«Grazie alla cannabis sono tornata a vivere!», ma le istituzioni ai pazienti devono dare risposte
«Grazie alla cannabis medica sono tornata a vivere! Negli ultimi mesi ho avuto la fortuna di avere la continuità terapeutica, sono riuscita a tenere a bada l’anoressia nervosa, ho preso 7 kg e finalmente mi sento in forze! Per aver ottenuto questi risultati devo ringraziare i medici che mi seguono, mi supportano e mi sopportano e soprattutto il mio fantastico farmacista che mi ha garantito la continuità terapeutica nonostante la situazione di emergenza: non finirò mai di ringraziarli. Stiamo lavorando h 24 assieme ai professionisti che ci supportano in questa battaglia. Presto vi aggiorneremo su tutte le news e i progetti in cantiere».
Un messaggio in cui c’è tutto il bene della cannabis e tutto il male della politica italiana. Rileggendolo non ho potuto che fermarmi, rileggere nuovamente, meditare e poi mettermi a scrivere. Non per sottolineare i benefici che questa pianta donata da Madre Natura per il nostro benessere continua a darci, me perché Santa Sarta, del Comitato Pazienti Cannabis Medica, probabilmente senza accorgersene, ha toccato quello che è il vero punto della questione.
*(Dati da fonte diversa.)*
(** A pointer write: the first publishes a root, a later one a child of what the
    pointer held, or what it held again. *)
Definition commit_ok (w : World) (key body : string) : Prop :=
  ∃ m, published w body m ∧
    match current key w with
    | None => m_parent m = None
    | Some (_, prev) => body = prev ∨ m_parent m = Some prev
    end.

Definition access_ok (w : World) (a : Access) : Prop :=
  ∀ e, a_etag a = Some e →
    etag_fits w (a_key a) (a_body a) e ∧
    (∀ d, a_key a = pack_key d ∨ a_key a = manifest_key d →
       sha256_hex (a_body a) = d ∧ current (a_key a) w = None) ∧
    (is_pointer (a_key a) → commit_ok w (a_key a) (a_body a)).

Inductive good : World → Prop :=
  | good_nil : good []
  | good_snoc w a : good w → access_ok w a → good (w ++ [a]).

Lemma good_snoc_inv w a : good (w ++ [a]) → good w ∧ access_ok w a.
Proof. inversion 1 as [Hn|w' a' Hg Ha Heq]; [by destruct w|]. by apply app_inj_2 in Heq as [-> [= ->]]. Qed.

Lemma good_app w l : good (w ++ l) → good w.
Proof.
  induction l as [|a l IH] using rev_ind; [by rewrite app_nil_r|]. rewrite app_assoc.
  intros [H _]%good_snoc_inv. auto.
Qed.

(** ** Lemmas: the bucket *)

Lemma current_snoc key w a :
  current key (w ++ [a]) = match effect_on key a with Some x => Some x | None => current key w end.
Proof.
  unfold current. rewrite omap_app. simpl. destruct (effect_on key a); simpl; [apply last_snoc|by rewrite app_nil_r].
Qed.

Lemma effect_on_Some key a e b :
  effect_on key a = Some (e, b) ↔ a_key a = key ∧ a_etag a = Some e ∧ a_body a = b.
Proof.
  unfold effect_on. case_bool_decide; [|naive_solver]. destruct (a_etag a); simpl; naive_solver.
Qed.

Lemma current_elem key w e b :
  current key w = Some (e, b) → ∃ a, a ∈ w ∧ a_key a = key ∧ a_etag a = Some e ∧ a_body a = b.
Proof.
  unfold current. intros (a & Ha & He)%last_Some_elem_of%list_elem_of_omap.
  apply effect_on_Some in He. by exists a.
Qed.

Lemma pack_key_inj d d' : pack_key d = pack_key d' → d = d'.
Proof. by injection 1. Qed.
Lemma manifest_key_inj d d' : manifest_key d = manifest_key d' → d = d'.
Proof. by injection 1. Qed.

Lemma immutable_current_digest w key e b d :
  good w → current key w = Some (e, b) → key = pack_key d ∨ key = manifest_key d → sha256_hex b = d.
Proof.
  intros Hg. revert e b. induction Hg as [|w a Hg IH Ha]; intros e b; [done|]. rewrite current_snoc.
  destruct (effect_on key a) as [[e' b']|] eqn:He; [|apply IH].
  intros [= -> ->] Hk. apply effect_on_Some in He as (<- & He & <-). by destruct (Ha _ He) as (_ & Hd & _); apply Hd.
Qed.

(** An object once written stays what it is. *)
Lemma immutable_persists w l key x :
  good (w ++ l) → immutable key → current key w = Some x → current key (w ++ l) = Some x.
Proof.
  intros Hg (d & Hk) Hc. induction l as [|a l IH] using rev_ind; [by rewrite app_nil_r|].
  rewrite app_assoc in Hg |- *. apply good_snoc_inv in Hg as [Hg Ha]. specialize (IH Hg).
  rewrite current_snoc. destruct (effect_on key a) as [[e b]|] eqn:He; [|done].
  apply effect_on_Some in He as (Hkey & He & _). destruct (Ha _ He) as (_ & Hd & _).
  rewrite Hkey, IH in Hd. by destruct (Hd d Hk).
Qed.

Lemma published_persists w l d m : good (w ++ l) → published w d m → published (w ++ l) d m.
Proof.
  intros Hg ([e He] & Hc & Hv & Hok & Hp). split_and!; [|done|done|done|].
  - exists e. apply immutable_persists; [done|by exists d; right|done].
  - intros k Hk. destruct (Hp k Hk) as [x Hx]. exists x. apply immutable_persists; [done| |done].
    destruct Hok as (_ & _ & _ & _ & _ & Hpk & _). rewrite Forall_forall in Hpk. specialize (Hpk k Hk).
    unfold is_pack_key in Hpk. destruct (strip_prefix "packs/" k) as [d'|] eqn:Hd; [|done].
    exists d'. left. by apply strip_prefix_Some in Hd.
Qed.

(** What a pointer holds is published. *)
Lemma pointer_published w key e b :
  good w → is_pointer key → current key w = Some (e, b) → ∃ m, published w b m.
Proof.
  intros Hg Hk. revert e b. induction Hg as [|w a Hg IH Ha]; intros e b; [done|]. rewrite current_snoc.
  assert (good (w ++ [a])) as Hg' by by constructor.
  destruct (effect_on key a) as [[e' b']|] eqn:He.
  - intros [= -> ->]. apply effect_on_Some in He as (<- & He & <-).
    destruct (Ha _ He) as (_ & _ & Hc). destruct (Hc Hk) as (m & Hm & _). exists m. by apply published_persists.
  - intros H. destruct (IH _ _ H) as [m Hm]. exists m. by apply published_persists.
Qed.

Lemma published_digest w d m : good w → published w d m → sha256_hex (canonical_bytes m) = d.
Proof. intros Hg ([e He] & _). by eapply immutable_current_digest; [| |right]. Qed.

(** An [ETag] a pointer had stands for one body. *)
Lemma etag_body w key e b b' a :
  good w → current key w = Some (e, b) → a ∈ w → a_key a = key → a_etag a = Some e → a_body a = b' → b' = b.
Proof.
  intros Hg. revert b. induction Hg as [|w x Hg IH Hx]; intros b; [done|]. rewrite current_snoc.
  intros Hc Ha Hk He Hb. apply elem_of_app in Ha as [Ha| ->%list_elem_of_singleton].
  - destruct (effect_on key x) as [[e' b'']|] eqn:Hex; [|by apply IH].
    injection Hc as -> ->. apply effect_on_Some in Hex as (Hk' & He' & <-).
    destruct (Hx _ He') as (Hf & _). rewrite <-Hb. apply Hf; [done|congruence|congruence].
  - assert (effect_on key x = Some (e, b')) as Hex by (by apply effect_on_Some).
    rewrite Hex in Hc. by injection Hc.
Qed.

(** ** Triples *)

Definition grow (w w' : World) : Prop := good w' ∧ ∃ l, w' = w ++ l.

Lemma grow_refl w : good w → grow w w.
Proof. intros H. split; [done|]. exists []. by rewrite app_nil_r. Qed.
Lemma grow_trans w1 w2 w3 : grow w1 w2 → grow w2 w3 → grow w1 w3.
Proof. intros [_ (l & ->)] [H (l' & ->)]. split; [done|]. exists (l ++ l'). by rewrite app_assoc. Qed.
Lemma env_grow i w w' : env good i w w' → grow w w'.
Proof. intros [H (l & -> & _)]. split; [done|by eexists]. Qed.
Lemma published_grow w w' d m : grow w w' → published w d m → published w' d m.
Proof. intros [H (l & ->)]. by apply published_persists. Qed.

(** The versions of pointers [i] has made. *)
Definition is_commit_of (i : nat) (a : Access) : Prop :=
  a_author a = i ∧ is_Some (a_etag a) ∧ is_pointer (a_key a).
#[local] Instance is_commit_of_dec i a : Decision (is_commit_of i a).
Proof. unfold is_commit_of, is_pointer. apply _. Defined.
Definition own (i : nat) (w : list Access) : list Access := filter (is_commit_of i) w.

Lemma own_env i w w' : env good i w w' → own i w' = own i w.
Proof.
  intros [_ (l & -> & Hl)]. unfold own. rewrite filter_app.
  assert (filter (is_commit_of i) l = []) as ->; [|by rewrite app_nil_r]. apply elem_of_nil_inv. intros a [[Ha _] Hin]%list_elem_of_filter.
  rewrite Forall_forall in Hl. by apply (Hl a).
Qed.

(** [p] makes no pointer version, and ends in [Q]. *)
Definition quiet {A} (i : nat) (p : prog A) (Q : A → World → Prop) (w : World) : Prop :=
  wp good i p (λ w', own i w' = own i w ∧ grow w w') (λ a w', own i w' = own i w ∧ grow w w' ∧ Q a w') w.

Lemma quiet_ret {A} i (a : A) (Q : A → World → Prop) w : (∀ w', grow w w' → Q a w') → quiet i (Ret a) Q w.
Proof.
  intros H w1 He. split_and!; [by apply own_env|by eapply env_grow|]. by apply H, (env_grow i).
Qed.

Lemma quiet_mono {A} i (p : prog A) (Q R : A → World → Prop) w :
  quiet i p Q w → (∀ a w', grow w w' → Q a w' → R a w') → quiet i p R w.
Proof. intros H HQ. eapply wp_mono; [exact H|done|]. intros a w' _ (? & ? & ?). auto. Qed.

Lemma quiet_bind {A B} i (p : prog A) (f : A → prog B) (Q : A → World → Prop) R w :
  quiet i p Q w → (∀ a w', grow w w' → Q a w' → quiet i (f a) R w') → quiet i (prog_bind p f) R w.
Proof.
  intros H Hf. apply wp_bind. eapply wp_mono; [exact H|done|]. intros a w' _ (Ho & Hg & HQ).
  eapply wp_mono; [by apply Hf| |].
  - intros w'' _ [Ho' Hg']. split; [by rewrite Ho'|by eapply grow_trans].
  - intros b w'' _ (Ho' & Hg' & HR). split_and!; [by rewrite Ho'|by eapply grow_trans|done].
Qed.

Lemma quiet_bind_pe {E A B} i (p : PE E A) (f : A → PE E B) Q (R : result E B → World → Prop) w :
  quiet i p Q w → (∀ a w', grow w w' → Q (Ok a) w' → quiet i (f a) R w') →
  (∀ e w' w'', grow w w' → grow w' w'' → Q (Err e) w' → R (Err e) w'') →
  quiet i (x ← p; f x) R w.
Proof.
  intros H Hf He. eapply quiet_bind; [exact H|]. intros [a|e] w' Hg HQ; [by apply Hf|].
  apply quiet_ret. intros w'' Hg'. by eapply He.
Qed.

Lemma quiet_map_err {E F A} i (g : E → F) (p : PE E A) Q (R : result F A → World → Prop) w :
  quiet i p Q w →
  (∀ a w' w'', grow w w' → grow w' w'' → Q (Ok a) w' → R (Ok a) w'') →
  (∀ e w' w'', grow w w' → grow w' w'' → Q (Err e) w' → R (Err (g e)) w'') →
  quiet i (map_err g p) R w.
Proof.
  intros H Ha He. eapply quiet_bind; [exact H|]. intros [a|e] w' Hg HQ; apply quiet_ret; intros; eauto.
Qed.

Lemma quiet_cut {A} i n (p : prog A) Q w :
  good w → quiet i p Q w →
  quiet i (cut n p) (λ r w', match r with Some a => Q a w' | None => True end) w.
Proof.
  intros Hw H. eapply wp_mono; [eapply (wp_cut good i n p (λ w', own i w' = own i w ∧ grow w w') _ w)|by intros w' _|].
  - intros w1 w2 He [Ho Hg]. split; [by rewrite (own_env _ _ _ He)|].
    eapply grow_trans; [exact Hg|by eapply env_grow].
  - split; [done|by apply grow_refl].
  - exact H.
  - by intros [a|] w' _; [|intros [? ?]].
Qed.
«Negli ultimi mesi ho avuto la fortuna di avere la continuità terapeutica», scrive. Perché in Italia, avere garantita la continuità terapeutica nelle terapie a base di cannabis, non è un diritto, è, come dice bene lei, una fortuna. O meglio, la brutta storia dell’ennesimo diritto negato. Che per un paziente è peggio di uno schiaffo. Perché equivale a mostrargli che esiste una sostanza che è in grado di ridurre i suoi dolori, i suoi spasmi, le sue contratture, i suoi attacchi epilettici, la sua emicrania, la sua fibromialgia etc., e poi a togliergliela perché non ne produciamo abbastanza, perché costa troppo o perché il fabbisogno dei nostri pazienti è continuamente sottostimato dalle istituzioni.
Sono passati 13 anni da quel fatidico 2007 in cui una molecola della cannabis fu introdotta anche in Italia. 13 anni in cui, nonostante come paese abbiamo iniziato una produzione di cannabis medica, i passi in avanti sono stati pochi, fatti con fatica e sempre grazie alle battaglie di pazienti e associazioni nate dal basso, mai perché la politica abbia deciso di assumersi le proprie responsabilità.
E quindi i pazienti, oltre al peso della malattia, oltre all’inerzia della politica impassibile anche di fronte al dolore, e oltre alla rinata speranza spesso soffocata dalla carenza di cannabis che si verifica puntuale ogni anno, devono subire anche questo: la sfortuna di necessitare della cura “sbagliata”, che non interessa alle multinazionali perché troppo complessa per farci profitti, e, a quanto pare, nemmeno ai governi dei paesi civili e democratici.
Ancora oggi ci sono Regioni italiane in cui un paziente deve sborsare centinaia se non migliaia di euro ogni mese per seguire il proprio piano terapeutico e altre dove invece i pazienti la ottengono gratuitamente; ancora oggi si verifica ciclicamente la carenza di tutte o alcune varietà di cannabis che produciamo o importiamo, ancora oggi in Italia i medici che prescrivono la cannabis sono poco più di un centinaio. Ancora oggi i pazienti sono costretti a rifornirsi dagli spacciatori per strada, o a lanciare una disobbedienza civile per poter farsi ascoltare e coltivare le proprie piante di cannabis, come hanno fatto i ragazzi del Cannabis Cura Sicilia Social Club. Ancora oggi, nel 2020, in Italia, se necessiti di cannabis per curarti, sei un paziente di serie B e ti devi arrangiare, oppure usare altri farmaci: quelli ci sono sempre, li passa la mutua e li prescrive chiunque.